Qui oserait affirmer que l’alcoolisme massif des populations ouvrières du xixe siècle ou la toxicomanie récurrente de certaines couches de population aujourd’hui encore particulièrement défavorisées – songeons un instant aux jeunes des banlieues des métropoles industrielles ou aux populations des cités mouroirs des pays du Tiers Monde subissant aujourd’hui l’assaut des drogues illicites – serait le fruit d’un choix libre, conscient et responsable ?

Van der Smissen et Picard, 1990 : 216

Quand les conditions d’une vie décente ne sont pas réunies, il est clair que la consommation de drogues revêt une signification particulière et risque davantage de devenir problématique. Ces problèmes ne peuvent être réduits à de « mauvais » choix individuels d’où on déduirait qu’il faut resserrer le cadre légal. Constater que des jeunes Autochtones reniflent de la colle n’ouvre pas un débat sur la colle et sa réglementation, mais sur le rôle de l’État à l’égard des communautés autochtones et sur leurs conditions de vie. Négliger ce débat permet trop aisément à l’État de nier ses responsabilités pour améliorer les conditions socio-économiques, le premier défi que reconnaît avec justesse ce projet de promotion de la santé.
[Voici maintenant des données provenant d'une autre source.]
(** The last segment of a path is a segment. *)
Lemma t_parent_segment t path p n : path_ok path → t_parent t path = Ok (p, n) → segment_ok n.
Proof.
  intros Hp. unfold t_parent. destruct (split path) as [parts|] eqn:E; [|done]. cbn [result_bind].
  pose proof (split_segments path parts Hp E) as Hs. unfold split_last.
  destruct (rev parts) as [|x r] eqn:Er; [done|]. cbn [ok_or result_bind fst snd].
  destruct (walk_dirs _ _ _); [|done]. cbn [result_bind]. intros [= <- <-].
  rewrite Forall_forall in Hs. apply Hs. apply list_elem_of_In, in_rev. rewrite Er. by left.
Qed.

(** *** The tree after each operation *)

Section View.
Context (s : State) (I : bytes).
Hypothesis Hs : state_ok s.

Lemma view_mknode p k n t s' r :
  s.(dirs) !! p = Some t → k = KIND_FILE ∨ k = KIND_DIR →
  apply s (MkNode p s.(next_object) k n) = (s', r) →
  view s' I =
    let ds := <[p := <[n := (s.(next_object), k)]> t]> s.(dirs) in
    {| t_dirs := if k =? KIND_DIR then <[s.(next_object) := ∅]> ds else ds;
       t_files := if k =? KIND_DIR then (view s I).(t_files) else <[s.(next_object) := []]> (view s I).(t_files);
       t_next := s.(next_object) + 1 |}.
Proof.
  intros Ht Hk. cbn [apply]. rewrite Ht. intros [= <- <-]. unfold bump_next. cbn [next_object with_tables].
  rewrite (proj2 (Z.leb_le (next_object s) (next_object s))) by lia. unfold view.
  cbn [objects dirs next_object with_tables t_files]. f_equal. apply map_eq. intros id. rewrite lookup_omap.
  pose proof (next_fresh s Hs) as Hf.
  destruct (decide (id = next_object s)) as [->|Hne].
  - rewrite lookup_insert_eq. cbn. unfold file_view. cbn [kind]. destruct (k =? KIND_DIR).
    + rewrite lookup_omap, Hf. done.
    + rewrite lookup_insert_eq. unfold file_bytes. cbn [size]. by rewrite Z2Nat.inj_0, take_0.
  - rewrite lookup_insert_ne by done. destruct (k =? KIND_DIR); [by rewrite lookup_omap|].
    rewrite lookup_insert_ne by done. by rewrite lookup_omap.
Qed.

(** Dropping an object from the view. *)
Lemma view_drop s1 id o :
  s1.(objects) !! id = Some o → (o.(kind) ≠ KIND_DIR → s1.(dirs) !! id = None) →
  view (drop_object s1 id) I =
    {| t_dirs := delete id s1.(dirs); t_files := delete id (view s1 I).(t_files); t_next := s1.(next_object) |}.
Proof.
  intros Ho Hd. rewrite (drop_object_eq s1 id o Ho). unfold view. cbn [objects dirs next_object t_files]. f_equal.
  - destruct (Z.eqb_spec (kind o) KIND_DIR) as [|Hk]; [done|]. symmetry. apply delete_id. by apply Hd.
  - apply map_eq. intros i. rewrite lookup_omap. destruct (decide (i = id)) as [->|Hne].
    + by rewrite !lookup_delete_eq.
    + rewrite !lookup_delete_ne by done. by rewrite lookup_omap.
Qed.

Lemma entry_object p n c k :
  entry s p n c k → ∃ o, s.(objects) !! c = Some o ∧ o.(kind) = k ∧ (o.(kind) ≠ KIND_DIR → s.(dirs) !! c = None).
Proof.
  intros He. destruct (ok_entries s Hs p n c k He) as (_ & _ & o & Ho & Hk). exists o. split_and!; [done..|].
  intros Hd. destruct (dirs s !! c) as [t|] eqn:E; [|done]. destruct (dirs_kind s c t Hs E) as (o' & Ho' & Hk').
  by simplify_eq.
Qed.

(** The directory an entry is in is not the object it names, when that object
    is not a busy directory. *)
Lemma entry_not_self p n c k t :
  s.(dirs) !! p = Some t → t !! n = Some (c, k) → Fs.dir_busy s c k = false → empty_if_dir s c ∧ p ≠ c.
Proof.
  intros Ht Hn Hb. assert (He : entry s p n c k) by (by exists t).
  assert (Hempty : empty_if_dir s c).
  { intros tc Htc. destruct (entry_object p n c k He) as (o & Ho & Hk & Hd).
    destruct (dirs_kind s c tc Hs Htc) as (o' & Ho' & Hk'). simplify_eq.
    unfold Fs.dir_busy in Hb. rewrite Htc, Hk' in Hb. cbn [Z.eqb KIND_DIR Pos.eqb andb] in Hb.
    apply negb_false_iff, bool_decide_eq_true in Hb. done. }
  split; [done|]. by eapply entry_parent_ne.
Qed.

Lemma busy_view p n c k : entry s p n c k → Fs.dir_busy s c k = t_busy (view s I) c.
Proof.
  intros He. destruct (entry_object p n c k He) as (o & Ho & Hk & Hd). unfold Fs.dir_busy, t_busy.
  cbn [t_dirs view]. destruct (Z.eqb_spec k KIND_DIR) as [->|Hne]; [done|]. rewrite Hd; [done|]. by rewrite Hk.
Qed.

Lemma view_remove p id n t k s' r :
  s.(dirs) !! p = Some t → t !! n = Some (id, k) → p ≠ id →
  apply s (Remove p id n) = (s', r) →
  view s' I = {| t_dirs := delete id (<[p := delete n t]> s.(dirs));
                 t_files := delete id (view s I).(t_files); t_next := s.(next_object) |}.
Proof.
  intros Ht Hn Hpi. assert (He : entry s p n id k) by (by exists t).
  destruct (entry_object p n id k He) as (o & Ho & Hk & Hd).
  cbn [apply]. rewrite Ht. intros [= <- <-].
  rewrite (view_drop (with_tables s (objects s) (<[p:=delete n t]> (dirs s))) id o); [done|done|].
  intros Hkd. cbn [dirs with_tables]. rewrite lookup_insert_ne by done. auto.
Qed.

Lemma view_rename fp fn tp tn from c k rp s' :
  s.(dirs) !! fp = Some from → from !! fn = Some (c, k) →
  match rp with
  | None => True
  | Some x => (∃ k', entry s tp tn x k') ∧ fp ≠ x ∧ x ≠ 0
  end →
  apply s (Rename fp fn tp tn (default 0 rp)) = (s', Ok tt) →
  view s' I = t_move (view s I) fp fn tp tn (c, k) rp.
Proof.
  intros Hfp Hfn Hrp. cbn [apply]. rewrite Hfp, Hfn. unfold t_move. cbn [t_dirs view t_next].
  assert (Hal : alter (delete fn) fp (dirs s) = <[fp := delete fn from]> (dirs s)).
  { apply map_eq. intros i. destruct (decide (i = fp)) as [->|Hne].
    - by rewrite lookup_alter_eq, lookup_insert_eq, Hfp.
    - by rewrite lookup_alter_ne, lookup_insert_ne. }
  rewrite Hal. set (s1 := with_tables s (objects s) (<[fp:=delete fn from]> (dirs s))).
  assert (Hto : ∀ (ds : gmap Z DirTable) to, ds !! tp = Some to →
    <[tp := <[tn := (c, k)]> to]> ds = alter (fun tb => <[tn := (c, k)]> tb) tp ds).
  { intros ds to Hd. apply map_eq. intros i. destruct (decide (i = tp)) as [->|Hne].
    - by rewrite lookup_alter_eq, lookup_insert_eq, Hd.
    - by rewrite lookup_alter_ne, lookup_insert_ne. }
  destruct rp as [x|]; cbn [default].
  - destruct Hrp as ((k' & He) & Hfx & Hx0). unfold id. rewrite (proj2 (Z.eqb_neq x 0) Hx0). cbn [negb].
    destruct (entry_object tp tn x k' He) as (o & Ho & Hk & Hd).
    assert (Hv : view (drop_object s1 x) I =
      {| t_dirs := delete x (<[fp := delete fn from]> (dirs s)); t_files := delete x (view s I).(t_files);
         t_next := next_object s |}).
    { rewrite (view_drop s1 x o); [done|done|]. intros Hkd. cbn [dirs with_tables s1].
      rewrite lookup_insert_ne by done. auto. }
    pose proof (f_equal t_dirs Hv) as Hvd. pose proof (f_equal t_files Hv) as Hvf. pose proof (f_equal t_next Hv) as Hvn.
    cbn [t_dirs t_files t_next view] in Hvd, Hvf, Hvn.
    destruct (dirs (drop_object s1 x) !! tp) as [to|] eqn:Eto; [|done]. intros [= <-].
    unfold view. cbn [objects dirs next_object with_tables t_files]. rewrite Hvf, Hvn.
    f_equal. rewrite <- Hvd. by apply Hto.
  - cbn [Z.eqb negb]. destruct (dirs s1 !! tp) as [to|] eqn:Eto; [|done]. intros [= <-].
    unfold view. cbn [objects dirs next_object with_tables]. f_equal. by apply Hto.
Qed.
End View.

(** *** Files keep their shape *)

Lemma drop_object_objects s id i o :
  (drop_object s id).(objects) !! i = Some o → s.(objects) !! i = Some o.
Proof.
  destruct (objects s !! id) as [x|] eqn:E.
  - rewrite (drop_object_eq s id x E). cbn [objects]. by intros [_ ?]%lookup_delete_Some.
  - unfold drop_object. by rewrite E.
Qed.

Lemma apply_objects s o s' :
  (∀ id sz es, o ≠ Write id sz es) → apply s o = (s', Ok tt) →
  ∀ i x, s'.(objects) !! i = Some x → s.(objects) !! i = Some x ∨ x.(size) = 0 ∧ x.(extents) = [].
Proof.
  intros Hnw. destruct o as [p id k n|id sz es|p id n|fp fn tp tn rp]; cbn [apply].
  - destruct (dirs s !! p); [|done]. intros [= <-] i x. unfold bump_next.
    destruct (_ <=? _); cbn [objects with_tables]; intros [[<- <-]|[_ ?]]%lookup_insert_Some; auto.
  - by destruct (Hnw id sz es).
  - destruct (dirs s !! p); [|done]. intros [= <-] i x Hx. apply drop_object_objects in Hx. by left.
  - destruct (dirs s !! fp) as [t|]; [|done]. destruct (t !! fn); [|done].
    set (s1 := with_tables s _ _). set (s2 := if negb (rp =? 0) then drop_object s1 rp else s1).
    destruct (dirs s2 !! tp); [|done]. intros [= <-] i x Hx. left. cbn [objects with_tables] in Hx.
    unfold s2 in Hx. destruct (negb (rp =? 0)); [by apply drop_object_objects in Hx|done].
Qed.

Lemma files_ok_apply s o s' :
  (∀ id sz es, o ≠ Write id sz es) → apply s o = (s', Ok tt) → files_ok s → files_ok s'.
Proof.
  intros Hnw Ha Hf i x Hx. destruct (apply_objects s o s' Hnw Ha i x Hx) as [H|[Hsz He]]; [by apply (Hf i)|].
  rewrite Hsz, He. destruct (kind x =? KIND_DIR); [done|]. split; [unfold MAX_FILE_BYTES; lia|].
  by rewrite Z2Nat.inj_0, blocks_for_0.
Qed.

Section Refine.
Context {D : Type} `{BlockStore D}.
Abbreviation Nxfs := (Fs.Nxfs D).
Implicit Types fs : Nxfs.
Abbreviation img fs := (image fs.(Fs.dev)).
Abbreviation total fs := fs.(Fs.dev).(logical_blocks).

(** The tree a mounted volume holds. *)
Definition abs (fs : Nxfs) : tree := view fs.(Fs.state) (img fs).

Definition vinv (n : Z) (fs : Nxfs) : Prop := inv n fs ∧ files_ok fs.(Fs.state).

Definition exec (fs : Nxfs) (c : call) : Nxfs * result unit NxfsError :=
  match c with
  | Create path => Fs.create fs path
  | Mkdir path => Fs.mkdir fs path
  | WriteAt path offset data => Fs.write fs path offset data
  | Truncate path sz => Fs.truncate fs path sz
  | RemovePath path => Fs.remove fs path
  | RenamePath from to => Fs.rename fs from to
  | SyncAll => Fs.sync fs
  end.

(** Arguments of their Rust types. *)
Definition call_ok (c : call) : Prop :=
  match c with
  | Create path | Mkdir path | RemovePath path => path_ok path
  | WriteAt path offset data => path_ok path ∧ in_width 64 offset ∧ Forall is_byte data
  | Truncate path sz => path_ok path ∧ in_width 64 sz
  | RenamePath from to => path_ok from ∧ path_ok to
  | SyncAll => True
  end.

(** An outcome the abstract filesystem allows. *)
Definition allowed (n : Z) (fs : Nxfs) (c : call) (fs' : Nxfs) (r : result unit NxfsError) : Prop :=
  vinv (n + 2) fs' ∧ t_step (abs fs) c r (abs fs').

Lemma vinv_mono n m fs : vinv n fs → n ≤ m < 2 ^ 63 → vinv m fs.
Proof. intros [Hi Hf] Hm. split; [by eapply inv_mono|done]. Qed.

(** A call that changes nothing. *)
Lemma allowed_same n fs c r :
  vinv n fs → n + 2 < 2 ^ 63 → t_exec (abs fs) c = (abs fs, r) → allowed n fs c fs r.
Proof. intros Hv Hn Ht. split; [by eapply vinv_mono; [exact Hv|lia]|by apply step_done]. Qed.

(** A metadata transaction. *)
Lemma run_txn_allowed n fs c o t' fs' r :
  vinv n fs → n + 2 < 2 ^ 63 → op_valid fs.(Fs.state) o → (∀ id sz es, o ≠ Write id sz es) →
  t_exec (abs fs) c = (t', Ok tt) →
  (∀ s', apply fs.(Fs.state) o = (s', Ok tt) → view s' (img fs) = t') →
  Fs.run_txn fs [o] [] = (fs', r) → allowed n fs c fs' r.
Proof.
  intros [Hi Hf] Hn Hval Hnw Ht Hview Hrun.
  assert (Hwb : ∀ s, with_bitmap s (bitmap s) = s) by (by intros []).
  rewrite <- (with_state_id fs), <- (Hwb (Fs.state fs)) in Hrun.
  destruct (run_txn_spec n fs (bitmap (Fs.state fs)) o [] fs' r Hi Hn Hval ltac:(by rewrite Hwb) ltac:(by rewrite Hwb) Hrun)
    as (Hi' & Hvol & Hdi & Hres).
  pose proof (inv_state _ _ Hi) as (Hsok & Hst & Hsd). pose proof (inv_state _ _ Hi') as (Hsok' & Hst' & Hsd').
  assert (Htl : total fs' = total fs) by exact (ds_logical _ _ (sv_dev _ _ Hvol)).
  assert (Hblk : ∀ s, state_ok s → total_blocks s = total fs → data_start s = data_lb fs →
                 view s (img fs') = view s (img fs)).
  { intros s Hs Hts Hds. apply view_frame. intros i x Hown. apply data_img_blk; try done.
    - destruct (owned_range s i x Hs Hown). lia.
    - destruct (owned_range s i x Hs Hown). lia.
    - pose proof (shape_data _ (ok_shape s Hs)). lia. }
  destruct Hres as [[-> Ha]|[-> Hs]].
  - split; [split; [done|by eapply files_ok_apply]|]. apply step_done. rewrite Ht. f_equal. unfold abs.
    rewrite Hblk; [symmetry; by apply Hview|done|congruence|].
    rewrite Hsd'. unfold data_lb. by rewrite (sv_journal _ _ Hvol), (sv_cp _ _ Hvol).
  - split; [split; [done|by rewrite Hs]|]. unfold abs at 2. rewrite Hs, Hblk; [|done..].
    fold (abs fs). apply step_full. by rewrite Ht.
Qed.

Lemma resolve_parent_abs fs path : Fs.resolve_parent fs path = t_parent (abs fs) path.
Proof. done. Qed.

Lemma resolve_abs fs path : Fs.resolve fs path = t_resolve (abs fs) path.
Proof. done. Qed.

Lemma mknode_allowed n fs path k fs' r :
  vinv n fs → n + 2 < 2 ^ 63 → path_ok path → k = KIND_FILE ∨ k = KIND_DIR →
  Fs.mknode fs path k = (fs', r) →
  ∀ c, t_exec (abs fs) c = t_mknode (abs fs) path k → allowed n fs c fs' r.
Proof.
  intros Hv Hn Hp Hk Hm c Hc. pose proof Hv as [Hi _]. pose proof (inv_state _ _ Hi) as (Hsok & _).
  unfold Fs.mknode in Hm. unfold t_mknode in Hc. rewrite resolve_parent_abs in Hm.
  destruct (t_parent (abs fs) path) as [[p nm]|e] eqn:Epa; cbn [Fs.check t_check] in Hm, Hc;
    [|injection Hm as <- <-; by apply allowed_same].
  destruct (validate_name nm) as [[]|e] eqn:Evn; cbn [Fs.check t_check] in Hm, Hc;
    [|injection Hm as <- <-; by apply allowed_same].
  change (t_dirs (abs fs)) with (dirs (Fs.state fs)) in Hc.
  destruct (dirs (Fs.state fs) !! p) as [t|] eqn:Et; cbn [Fs.check t_check ok_or] in Hm, Hc;
    [|injection Hm as <- <-; by apply allowed_same].
  case_bool_decide as Hex; [injection Hm as <- <-; by apply allowed_same|].
  eapply run_txn_allowed; [done|done| | |exact Hc| |exact Hm].
  - split_and!; [done|by rewrite Et| | |done|].
    + intros x k' (t' & Ht' & Hx). simplify_eq. apply Hex. by rewrite Hx.
    + apply validate_name_ok; [|done]. by eapply t_parent_segment.
    + destruct (inv_count _ _ Hi). lia.
  - done.
  - intros s' Ha. by rewrite (view_mknode (Fs.state fs) (img fs) Hsok p k nm t s' (Ok tt) Et Hk Ha).
Qed.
Ces éléments étant clarifiés, il découle qu’une politique en matière de drogues doit abolir la séparation juridique entre les drogues du Nord (légales) et les drogues du Sud (illégales) pour réfléchir à une politique qui les englobe dans leur ensemble, avec cohérence et équité, des antidépresseurs à l’héroïne, du cannabis à l’alcool.
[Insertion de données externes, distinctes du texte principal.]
Lemma take_emit_value f v vs b vs' r :
  has_value f = true → value_ok f v → emit_field f (v :: vs) = Some (b, vs') →
  vs' = vs ∧ take_field (b ++ r) f = Some ([v], r).
Proof.
  intros _ Hv. destruct f as [| | | | |l|n|min max|min max|min max|min max], v as [v|s]; try done;
    cbn [emit_field take_field value_ok] in *.
  - by intros [= <- <-].
  - destruct (v =? 0) eqn:E; [done|]. intros [= <- <-]. split; [done|]. cbn [app]. unfold take_nz_u8.
    cbn [take_u8 mbind option_bind]. by rewrite E.
  - intros E. apply (inj Some) in E. apply pair_equal_spec in E as [<- <-]. split; [done|].
    unfold take_u16le. by rewrite reader_le_app.
  - intros E. apply (inj Some) in E. apply pair_equal_spec in E as [<- <-]. split; [done|].
    unfold take_u32le. by rewrite reader_le_app.
  - intros E. apply (inj Some) in E. apply pair_equal_spec in E as [<- <-]. split; [done|].
    unfold take_u64le. by rewrite reader_le_app.
  - unfold emit_counted. destruct (in_range (vlen s) min max 255) eqn:E; [|done].
    intros Hs. apply (inj Some) in Hs. apply pair_equal_spec in Hs as [<- <-]. split; [done|].
    unfold take_len8_str, take_len8_bytes. pose proof (proj1 (in_range_iff _ _ _ _) E).
    rewrite (take_counted_app _ s r min max 255); [|rewrite le_bytes_1 by (pose proof (vlen_nonneg s); lia); done|done].
    cbn [mbind option_bind]. unfold from_utf8. by rewrite Hv.
  - unfold emit_counted. destruct (in_range (vlen s) min max 255) eqn:E; [|done].
    intros Hs. apply (inj Some) in Hs. apply pair_equal_spec in Hs as [<- <-]. split; [done|].
    unfold take_len8_bytes. pose proof (proj1 (in_range_iff _ _ _ _) E).
    by rewrite (take_counted_app _ s r min max 255);
      [|rewrite le_bytes_1 by (pose proof (vlen_nonneg s); lia); done|done].
  - unfold emit_counted. destruct (in_range (vlen s) min max 65535) eqn:E; [|done].
    intros Hs. apply (inj Some) in Hs. apply pair_equal_spec in Hs as [<- <-]. split; [done|].
    unfold take_len16_bytes, take_u16le. pose proof (proj1 (in_range_iff _ _ _ _) E).
    rewrite (take_counted_app _ s r min max 65535); [done| |done].
    rewrite <- app_assoc, reader_le_app; [done|]. unfold in_width. pose proof (vlen_nonneg s). simpl. lia.
  - unfold emit_counted. destruct (in_range (vlen s) min max 4294967295) eqn:E; [|done].
    intros Hs. apply (inj Some) in Hs. apply pair_equal_spec in Hs as [<- <-]. split; [done|].
    unfold take_len32_bytes, take_u32le. pose proof (proj1 (in_range_iff _ _ _ _) E).
    rewrite (take_counted_app _ s r min max 4294967295); [done| |done].
    rewrite <- app_assoc, reader_le_app; [done|]. unfold in_width. pose proof (vlen_nonneg s). simpl. lia.
Qed.

Lemma take_emit_fields fs : ∀ vs t r,
  values_ok fs vs → emit_fields fs vs = Some t → take_fields (t ++ r) fs = Some (vs, r).
Proof.
  unfold values_ok. induction fs as [|f fs IH]; intros vs t r Hv; cbn [emit_fields take_fields].
  - case_bool_decide as Hl; [|done]. intros [= <-]. apply nil_length_inv in Hl. by subst.
  - destruct (emit_field f vs) as [[b vs']|] eqn:Ef; [|done]. cbn [mbind option_bind].
    destruct (emit_fields fs vs') as [u|] eqn:Eu; [|done]. intros [= <-]. rewrite <- app_assoc.
    cbn [List.filter] in Hv. destruct (has_value f) eqn:Eh.
    + inversion Hv as [|? v ? vs0 Hf Hvs]; subst.
      destruct (take_emit_value f v vs0 b vs' (u ++ r) Eh Hf Ef) as [-> ->]. cbn [mbind option_bind].
      by rewrite (IH vs0 u r Hvs Eu).
    + destruct (take_emit_fixed f vs b vs' (u ++ r) Eh Ef) as [-> ->]. cbn [mbind option_bind].
      by rewrite (IH vs u r Hv Eu).
Qed.

Lemma check_hdr_header fr r :
  check_hdr (header fr ++ r) fr.(f_magic0) fr.(f_magic1) fr.(f_version) fr.(wire_op) = Some r.
Proof.
  unfold check_hdr, expect_u8, header. by repeat (cbn [app take_u8 mbind option_bind]; rewrite Z.eqb_refl).
Qed.

Lemma expect_u8_inv r v r' : expect_u8 r v = Some r' → r = v :: r'.
Proof.
  unfold expect_u8. destruct r as [|b r]; [done|]. cbn [take_u8 mbind option_bind].
  destruct (Z.eqb_spec b v) as [->|]; [|done]. by intros [= ->].
Qed.

Lemma check_hdr_inv b m0 m1 ver op r : check_hdr b m0 m1 ver op = Some r → b = [m0; m1; ver; op] ++ r.
Proof.
  unfold check_hdr. intros (r1 & ->%expect_u8_inv & (r2 & ->%expect_u8_inv & (r3 & ->%expect_u8_inv &
    ->%expect_u8_inv)%bind_Some)%bind_Some)%bind_Some. done.
Qed.

Lemma decode_inv fr b vs :
  decode fr b = Some vs → ∃ t, b = header fr ++ t ∧ take_fields t fr.(fields) = Some (vs, []).
Proof.
  unfold decode. destruct (check_hdr b _ _ _ _) as [t|] eqn:Eh; [|done]. apply check_hdr_inv in Eh as ->.
  cbn [mbind option_bind]. destruct (take_fields t (fields fr)) as [[vs' r]|] eqn:Et; [|done]. cbn [mbind option_bind].
  unfold finish_exact. case_bool_decide as Hr; [|done]. intros [= <-]. subst r. by exists t.
Qed.

Lemma decode_header fr t vs : take_fields t fr.(fields) = Some (vs, []) → decode fr (header fr ++ t) = Some vs.
Proof. intros Ht. unfold decode. rewrite check_hdr_header. cbn [mbind option_bind]. by rewrite Ht. Qed.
Enfin, une des stratégies privilégiée pour la mise en oeuvre de ce projet est le « renforcement de l’action communautaire » (OMS, 1986). Cette stratégie repose entre autres sur la décentralisation des décisions quant aux pratiques à implanter dans les communautés de manière à mieux respecter les citoyens. À cet égard, il y a beaucoup à apprendre des pays qui, même dans le cadre de la prohibition, tels les Pays-Bas ou la Suisse, ont donné la possibilité aux communautés locales d’adapter certaines politiques gouvernementales en matière de drogues à leurs problèmes spécifiques (Collin, 2002 ; Keiser, 2001).
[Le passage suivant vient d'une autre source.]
(** The first entry of the sender is updated in place. *)
Fixpoint rate_check (entries : list SenderWindow) (sender now : Z) : option (list SenderWindow * bool) :=
  match entries with
  | [] => None
  | e :: entries =>
      if e.(sw_sender) =? sender then
        let e := if RATE_WINDOW_NS <=? saturating_sub now e.(window_start_ns)
                 then {| sw_sender := sender; window_start_ns := now; used_in_window := 0 |} else e in
        if RATE_MAX_APPENDS_PER_WINDOW <=? e.(used_in_window) then Some (e :: entries, true)
        else Some ({| sw_sender := sender; window_start_ns := e.(window_start_ns);
                      used_in_window := saturating_add 32 e.(used_in_window) 1 |} :: entries, false)
      else
        match rate_check entries sender now with
        | Some (entries, limited) => Some (e :: entries, limited)
        | None => None
        end
  end.

Definition is_rate_limited (entries : list SenderWindow) (sender now : Z) : list SenderWindow * bool :=
  match rate_check entries sender now with
  | Some r => r
  | None =>
      if (MAX_RATE_SUBJECTS <=? length entries)%nat then (entries, true)
      else (entries ++ [{| sw_sender := sender; window_start_ns := now; used_in_window := 1 |}], false)
  end.

Definition is_forbidden_identity_key (key : bytes) : bool :=
  existsb (fun k => bool_decide (key = k)) [text "sender_service_id"; text "service_id"; text "requester_id"; text "service"].

(** The bytes before the first [=], if there is one. *)
Fixpoint key_of (line : bytes) : option bytes :=
  match line with
  | [] => None
  | b :: line => if b =? 61 then Some [] else cons b <$> key_of line
  end.

(** The loop over the lines; an empty last line has no key. *)
Definition has_payload_identity_claim (fields : bytes) : bool :=
  existsb (fun line => match key_of line with Some k => is_forbidden_identity_key k | None => false end) (split_on 10 fields).
(** Listing is complete for ordinary names.  On a store in use, when no
    name of a directory is longer than 101 bytes, a client that follows the
    cursors page by page gets every entry of the directory exactly once, in
    byte order, with its kind and size, and stops. *)
Theorem nxfsd_listing_complete {D} `{BlockStore D} cs rs (fs : Fs.Nxfs D) path all :
  used cs rs fs → path_ok path → path_bounds path = true →
  t_list (abs fs) path = Ok all → vlen all < 2 ^ 32 → Forall (fun e => vlen e.(de_name) ≤ 101) all →
  list_pages (S (List.length all)) fs path 0 = Ok all.
Proof.
  intros Hu Hp Hb Hall Hlen Hs. destruct (used_run cs rs fs Hu) as (n & Hv & Hn & _).
  rewrite (list_from n fs path all Hv) by (first [done|unfold vlen; lia]). done.
Qed.

(** ** A store *)

(** 110 blocks of 4 KiB, 64 of them the journal. *)
Definition store_device : Mem.MemBlockDevice := Mem.new 4096 110.

(** Write a text over a longer one, copy the file and read the copy. *)
Definition store_requests : list request :=
  [RCreate (str "/a"); RWriteText (str "/a") (str "long"); RWriteText (str "/a") (str "xy");
   RCopy (str "/a") (str "/b"); RRead (str "/b"); RStat (str "/c")].

Lemma store_requests_typed : Forall request_typed store_requests.
Proof.
  repeat (apply Forall_cons_2 || apply Forall_nil_2); cbn [request_typed]; try split;
    apply path_check; vm_compute; reflexivity.
Qed.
On se rend compte qu’une décentralisation des structures décisionnelles dans l’implantation des pratiques facilite les débats qui permettent à la population d’être mieux informée et respecte davantage l’intégration culturelle de nouvelles voies. Par exemple, aux Pays-Bas, les différentes communautés locales n’ont pas fait les mêmes choix sur l’ouverture et même la réglementation des coffee-shops (Garretsen, 2003). Ou encore, en Suisse, les centres de prescription d’héroïne présents dans certains cantons furent mis en place et maintenus à la suite d’une consultation gouvernementale des citoyens (Büchli, 2002). Le soutien communautaire de ces pratiques nouvelles permet aux intervenants de travailler dans un environnement plus accueillant et les rend moins vulnérables aux critiques à la moindre erreur d’opération. Décentraliser le processus d’implantation de pratiques nouvelles sur un plan plus local laisse le temps à leur intégration culturelle, évitant que la population ne se sente agressée par l’incompréhension des objectifs recherchés par ces pratiques.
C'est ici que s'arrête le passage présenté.